#### BRIEF
For the entries below, repeat exactly each line starting with the one that contains "destruct (job_source cfg" and going on through the one that contains "as [_ Hdom (last", and no others.

#### INFORMATION GIVEN
Lemma connected_records : left_records (channels s) ≡ₚ chans ≫= λ l, records_of (time_events l).
Proof.
  unfold left_records. pose proof (cn_channels _ _ Hcn) as Hc.
  transitivity (((λ u, (up_units u, up_WM u)) <$> channels s) ≫= λ x, records_of (time_events x.1)).
  - by rewrite list_fmap_bind.
  - rewrite Hc, list_fmap_bind. done.
Qed.

Lemma connected_watermarks : final_wm <$> channels s ≡ₚ (λ l, last_watermark (-1) (time_events l)) <$> chans.
Proof.
  pose proof (Permutation_map (λ x, last_watermark x.2 (time_events x.1)) (cn_channels _ _ Hcn)) as Hc.
  change (map ?f) with (fmap (M := list) f) in Hc. rewrite <-!list_fmap_compose in Hc. exact Hc.
Qed.
End Connected.

(** The main loop's view of a tumbling window operator. *)
Definition tumbling_ops `{Mus, RawMus, !GoRange, GoJson bool} {S : Type} `{StateServiceOps S} (cfg : CollectorConfig) (WorkerId : Z)
    : OperatorOps (TumblingWindow S) :=
  MkOperatorOps _ (λ tw rs _, tw_ProcessBatch tw (BatchUnit rs)) tw_ProcessProgressedWatermark
    tw_ProcessFastForwardMetadata (tw_ConstructFastForwardMetadata cfg WorkerId).

(** A worker: its supplier, its task, and the arrivals and turns that happen. *)
Record Worker (S : Type) := MkWorker {
  jw_id : Z;
  jw_supplier : Supplier;
  jw_task : Task (TumblingWindow S);
  jw_schedule : list sp_event
}.
Arguments MkWorker {S}.
Arguments jw_id {S}.
Arguments jw_supplier {S}.
Arguments jw_task {S}.
Arguments jw_schedule {S}.

Section Worker.
Context `{MusLaws, RawMus, !GoRange, GoJson bool} {S : Type} `{ServiceLaws S}.
Context (R : GoRange * GoRange) (lazy byKey : bool) (cfg : CollectorConfig).
Implicit Types k : Worker S.

(** The main loop runs on what the supplier hands out; the operator does not
    look at the name of the sub-supplier. *)
Definition run_worker (name : string) k : res (Supplier * Task (TumblingWindow S)) :=
  '(s, units) ← sp_run (jw_supplier k) (jw_schedule k);
  task ← foldM (loop_turn (tumbling_ops cfg (jw_id k)) R cfg (jw_id k) lazy byKey) (jw_task k) ((λ u, (u, name)) <$> units);
  Ok (s, task).

Definition results (x : Supplier * Task (TumblingWindow S)) : list Tuple := emitted (wb_Collector (tw_Base (tk_op x.2))).

(** Outside a rescale the loop only calls the operator. *)
Lemma loop_data P w name (units : list WorkUnit) : ∀ (st : Task (TumblingWindow S)) tw,
  Forall (given P) units → LazyProtocolPhase st = false → inTransition st = false →
  foldM tw_event (tk_op st) (time_events units) = Ok tw →
  ∃ st', foldM (loop_turn (tumbling_ops cfg w) R cfg w lazy byKey) st ((λ u, (u, name)) <$> units) = Ok st' ∧ tk_op st' = tw.
Proof.
  induction units as [|u units IH]; intros st tw Hu Hl Ht; [intros [= <-]; by exists st|].
  apply Forall_cons in Hu as [Hu Hus]. rewrite fmap_cons, bind_cons, foldM_app. intros (tw1 & Htw1 & Hrest)%bind_Ok_inv. cbn [foldM].
  assert (∃ st1, loop_turn (tumbling_ops cfg w) R cfg w lazy byKey st (u, name) = Ok st1 ∧ tk_op st1 = tw1 ∧
    LazyProtocolPhase st1 = false ∧ inTransition st1 = false) as (st1 & -> & Hop & Hl1 & Ht1).
  { unfold loop_turn. assert (Hflag : (if lazy then updateInTransitionFlag (tumbling_ops cfg w) R w byKey st else Ok st) =
      Ok (tk_set_transition st false)).
    { unfold updateInTransitionFlag. rewrite Hl. destruct lazy; [done|]. destruct st. simpl in Ht. by rewrite Ht. }
    rewrite Hflag, bind_Ok. destruct u as [rs| |ts| | | | |]; try done; simpl in Htw1 |- *;
      apply bind_Ok_inv in Htw1 as (tw2 & Htw2 & [= ->]); rewrite Htw2; simpl; by eexists. }
  rewrite bind_Ok. apply (IH st1 tw); [done..|]. by rewrite Hop.
Qed.

Context (tys : list Kind) (input : Tuple → Prop) (spec : AggSpec) (Hcomm : commutative spec).

(** A new worker outside a rescale. *)
Record worker_ready (key : Tuple → field) (D : Z) (kind : Kind) k (chans : list (list WorkUnit)) : Prop := {
  wr_connected : connected (jw_supplier k) chans;
  wr_phase : LazyProtocolPhase (jw_task k) = false ∧ inTransition (jw_task k) = false;
  wr_op : tumbling tys input spec (tk_op (jw_task k)) ∅;
  wr_key : wb_KeyAssigner (tw_Base (tk_op (jw_task k))) = key;
  wr_kind : keyKind (wb_StateClient (tw_Base (tk_op (jw_task k)))) = kind;
  wr_duration : tw_Duration (tk_op (jw_task k)) = D;
  wr_new : emitted (wb_Collector (tw_Base (tk_op (jw_task k)))) = []
}.

Lemma worker_exact name key D kind k chans :
  worker_ready key D kind k chans → chans ≠ [] →
  Forall (λ l, Forall (unit_ok (λ rs, rs ≠ [] ∧ Forall (record_ok input (tw_Base (tk_op (jw_task k)))) rs)) l ∧ chan_ok (-1) (-1) l) chans →
  ∃ x, run_worker name k = Ok x ∧
    (Forall (λ u, up_units u = []) (channels x.1) →
     results x ≡ₚ shard_results key D spec (foldr Z.min MaxInt64 ((λ l, last_watermark (-1) (time_events l)) <$> chans))
       (chans ≫= λ l, records_of (time_events l))).
Proof.
  intros [Hcn [Hl Ht] Htu Hkey _ HD Hnew] Hne Hok. set (tw := tk_op (jw_task k)) in *.
  set (P := λ rs, rs ≠ [] ∧ Forall (record_ok input (tw_Base tw)) rs) in *.
  pose proof (connected_wf P _ _ Hcn Hne Hok) as Hwf. destruct (connected_data P _ _ Hcn Hok) as [_ Hrange].
  destruct (run_total (jw_supplier k) (jw_schedule k) Hwf) as (s' & units & Hrun & Hwf' & Hcons).
  pose proof (run_given P _ _ _ _ Hwf Hrange Hrun) as Hgiven. destruct (wf_sup_ok _ Hwf) as [Hsok Hptr].
  destruct (sp_run_ok _ _ _ _ Hsok Hptr Hrun) as (_ & _ & Hon & HT). rewrite (cn_watermark _ _ Hcn) in Hon, HT.
  assert (Hev : Forall (event_ok input (tw_Base tw)) (time_events units)).
  { clear -Hgiven. induction Hgiven as [|u units Hu _ IH]; [constructor|]. rewrite bind_cons. apply Forall_app. split; [|done].
    destruct u; try done; (constructor; [exact Hu|constructor]). }
  destruct (run_refines tys input spec tw ∅ (time_events units) Htu Hev) as (tw' & outs & Hfold & _ & Hem & Houts).
  destruct (tu_duration _ _ _ _ _ Htu) as [HDpos _].
  destruct (spec_run_exact key D spec ltac:(by rewrite <-HD) (time_events units) Hon) as [_ Hperm]; [by eapply events_times|].
  destruct (loop_data P (jw_id k) name units (jw_task k) tw' Hgiven Hl Ht Hfold) as (st' & Hloop & Hop).
  exists (s', st'). split; [unfold run_worker; by rewrite Hrun, bind_Ok, Hloop|]. intros Hread. simpl in Hread.
  destruct (all_read _ _ _ Hwf' Hcons Hread) as [Hrs Hwm]. unfold results. simpl. rewrite Hop, Hem. fold tw in Hnew. rewrite Hnew.
  simpl. fold tw in Hkey. rewrite Hkey, HD in Houts. rewrite (concat_Permutation _ _ Houts). etransitivity; [exact Hperm|].
  change (window_result key D spec ?rs <$> _) with (shard_results key D spec (last_watermark (-1) (time_events units)) rs).
  apply reflexive_eq. rewrite <-HT, Hwm. rewrite (shard_results_perm key D spec Hcomm _ _ _ (transitivity Hrs (connected_records _ _ Hcn))).
  f_equal. assert (Hp : ∀ l l', l ≡ₚ l' → foldr Z.min MaxInt64 l = foldr Z.min MaxInt64 l').
  { intros l l' Hll. induction Hll; simpl in *; lia. }
  apply Hp, connected_watermarks, Hcn.
Qed.
End Worker.

(** ** The job *)

Section Job.
Context `{MusLaws, RawMus, !GoRange, GoJson bool} {S : Type} `{ServiceLaws S}.
Context (R : GoRange * GoRange) (lazy byKey : bool).
(** The stream between the sources and the operator. *)
Context (tys : list Kind) (kind : Kind) (batchSize : nat) (isLazy : bool) (hash : HashFunc) (numBuckets : Z).
Context (keyExtractor : Tuple → field) (timestampExtractor : Tuple → Z) (cfg : CollectorConfig).
Context (Hcfg : NewCollectorConfig tys kind batchSize isLazy hash numBuckets keyExtractor timestampExtractor = Ok cfg).
Context (Hsize : is_u32 (Z.of_nat batchSize)).
Context (Hext : ∀ t ts, timestampExtractor (SetTimestamp t ts) = timestampExtractor t).
Context (table : PartitionTable) (downstreams : list Z) (delay : Z) (Hdelay : (0 ≤ delay)%Z) (c : KeybyCollector).
Context (Hsetup : kb_Setup downstreams (Some table) (Some (NewPeriodicWatermarkGenerator delay)) = Ok c).

(** The operations of a source: typed records whose event times are in range and
    at most the delay behind the latest. *)
Definition job_ops (ops : list kb_op) : Prop :=
  Forall (op_ok (tys := tys) cfg kind) ops ∧ Forall (job_op cfg delay) ops ∧ source_ops cfg delay (-1) ops.

(** The source has done [ops] and then flushed its batches. *)
Definition source_done (ops : list kb_op) (c' : KeybyCollector) : Prop := foldM (kb_step cfg) c (ops ++ [CTimer]) = Ok c'.

Definition channel_to (w : Z) (c' : KeybyCollector) : list WorkUnit := delivered <$> default [] (Downstreams (kb_out c') !! w).

Lemma config_fields : GetKey cfg = keyExtractor ∧ GetTimestamp cfg = timestampExtractor.
Proof.
  clear -Hcfg. unfold NewCollectorConfig in Hcfg. repeat (apply bind_Ok_inv in Hcfg as (? & _ & Hcfg)). by injection Hcfg as <-.
Qed.

Record channel_facts (w : Z) (ops : list kb_op) (c' : KeybyCollector) (d : list out_unit) : Prop := {
  cf_channel : Downstreams (kb_out c') !! w = Some d;
  cf_pushed : Forall (pushed_ok (tys := tys) batchSize) d;
  cf_holds : channel_holds (routed keyExtractor (key_worker table) w (source_records cfg ops)) (source_watermark c') (flat d);
  cf_time : chan_ok (-1) (-1) (delivered <$> d)
}.

Lemma source_channels ops c' : job_ops ops → source_done ops c' →
  Forall (λ r, ∃ w, key_worker table (keyExtractor r) = Some w ∧ w ∈ downstreams) (source_records cfg ops) ∧
  ∀ w, w ∈ downstreams → ∃ d, channel_facts w ops c' d.
Proof.
  destruct config_fields as [Hkey Hts]. assert (Hext' : ∀ t ts, GetTimestamp cfg (SetTimestamp t ts) = GetTimestamp cfg t) by by rewrite Hts.
  intros (Hops & Hjob & Hsrc). unfold source_done. rewrite foldM_app. intros (c1 & Hrun & Hrest)%bind_Ok_inv.
  simpl in Hrest. apply bind_Ok_inv in Hrest as (c2 & Htimer & [= ->]).
  edestruct setup_refines as [Hbs Himp]; [exact Hcfg|exact Hsize|exact Hsetup|exact Hops|]. rewrite Hrun in Himp. destruct Himp as [Hideal Hinv].
  unfold kb_timer in Htimer. apply bind_Ok_inv in Htimer as ([] & _ & Hfl).
  destruct (flushAll_Ok (cc_BatchSize cfg) (kb_out c1) (ki_out _ _ Hinv)) as (o & Hf & Ho & Hflushed & Hview).
  unfold kb_flush in Hfl. rewrite Hf, bind_Ok in Hfl. injection Hfl as <-.
  destruct (job_source cfg table downstreams delay Hdelay _ ops _ (start_source cfg table downstreams delay _ eq_refl) Hjob Hext' Hideal)
    as [_ Hdom (last & m & Hg & _ & Hch) Hrouted].
  edestruct (source_run cfg delay Hdelay Hext' ops) as (m' & [(last' & _ & _ & _ & Htr) _]); [|exact Hsrc|exact Hideal|].
  { split; [|done]. exists (-1)%Z. split_and!; [done|lia|by left|]. intros w l Hl.
    apply elem_of_list_to_map_2, list_elem_of_fmap in Hl as (? & [= -> ->] & _). by exists (-1)%Z. }
  rewrite Hkey in Hrouted, Hch. split; [done|]. intros w Hw. destruct (proj2 (Hdom w) Hw) as [l Hl].
  pose proof Hl as Hl'. simpl in Hl'. rewrite <-Hview, (view_flushed o Hflushed), lookup_fmap in Hl'. apply fmap_Some in Hl' as (d & Hd & ->).
  exists d. destruct (Htr w (flat d) Hl) as (x & Hx & _). split; simpl.
  - done.
  - rewrite <-Hbs. by apply (oi_pushed _ _ Ho w).
  - unfold source_watermark. simpl in Hg |- *. rewrite Hg. by apply Hch.
  - pose proof (chan_ok_tracked d (-1) x [] ltac:(lia) Hx (or_introl eq_refl)) as Hc. by rewrite app_nil_r in Hc.
Qed.

Lemma all_routed opss cs : Forall job_ops opss → Forall2 source_done opss cs →
  Forall (λ r, ∃ w, key_worker table (keyExtractor r) = Some w ∧ w ∈ downstreams) (opss ≫= source_records cfg).
Proof.
  intros Hjobs Hdone. induction Hdone as [|ops c' opss cs Hc _ IH]; [constructor|].
  apply Forall_cons in Hjobs as [Hjob Hjobs]. rewrite bind_cons. apply Forall_app. split; [by eapply source_channels|by apply IH].
Qed.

#### COMPLETED EXERCISE
  destruct (job_source cfg table downstreams delay Hdelay _ ops _ (start_source cfg table downstreams delay _ eq_refl) Hjob Hext' Hideal)
    as [_ Hdom (last & m & Hg & _ & Hch) Hrouted].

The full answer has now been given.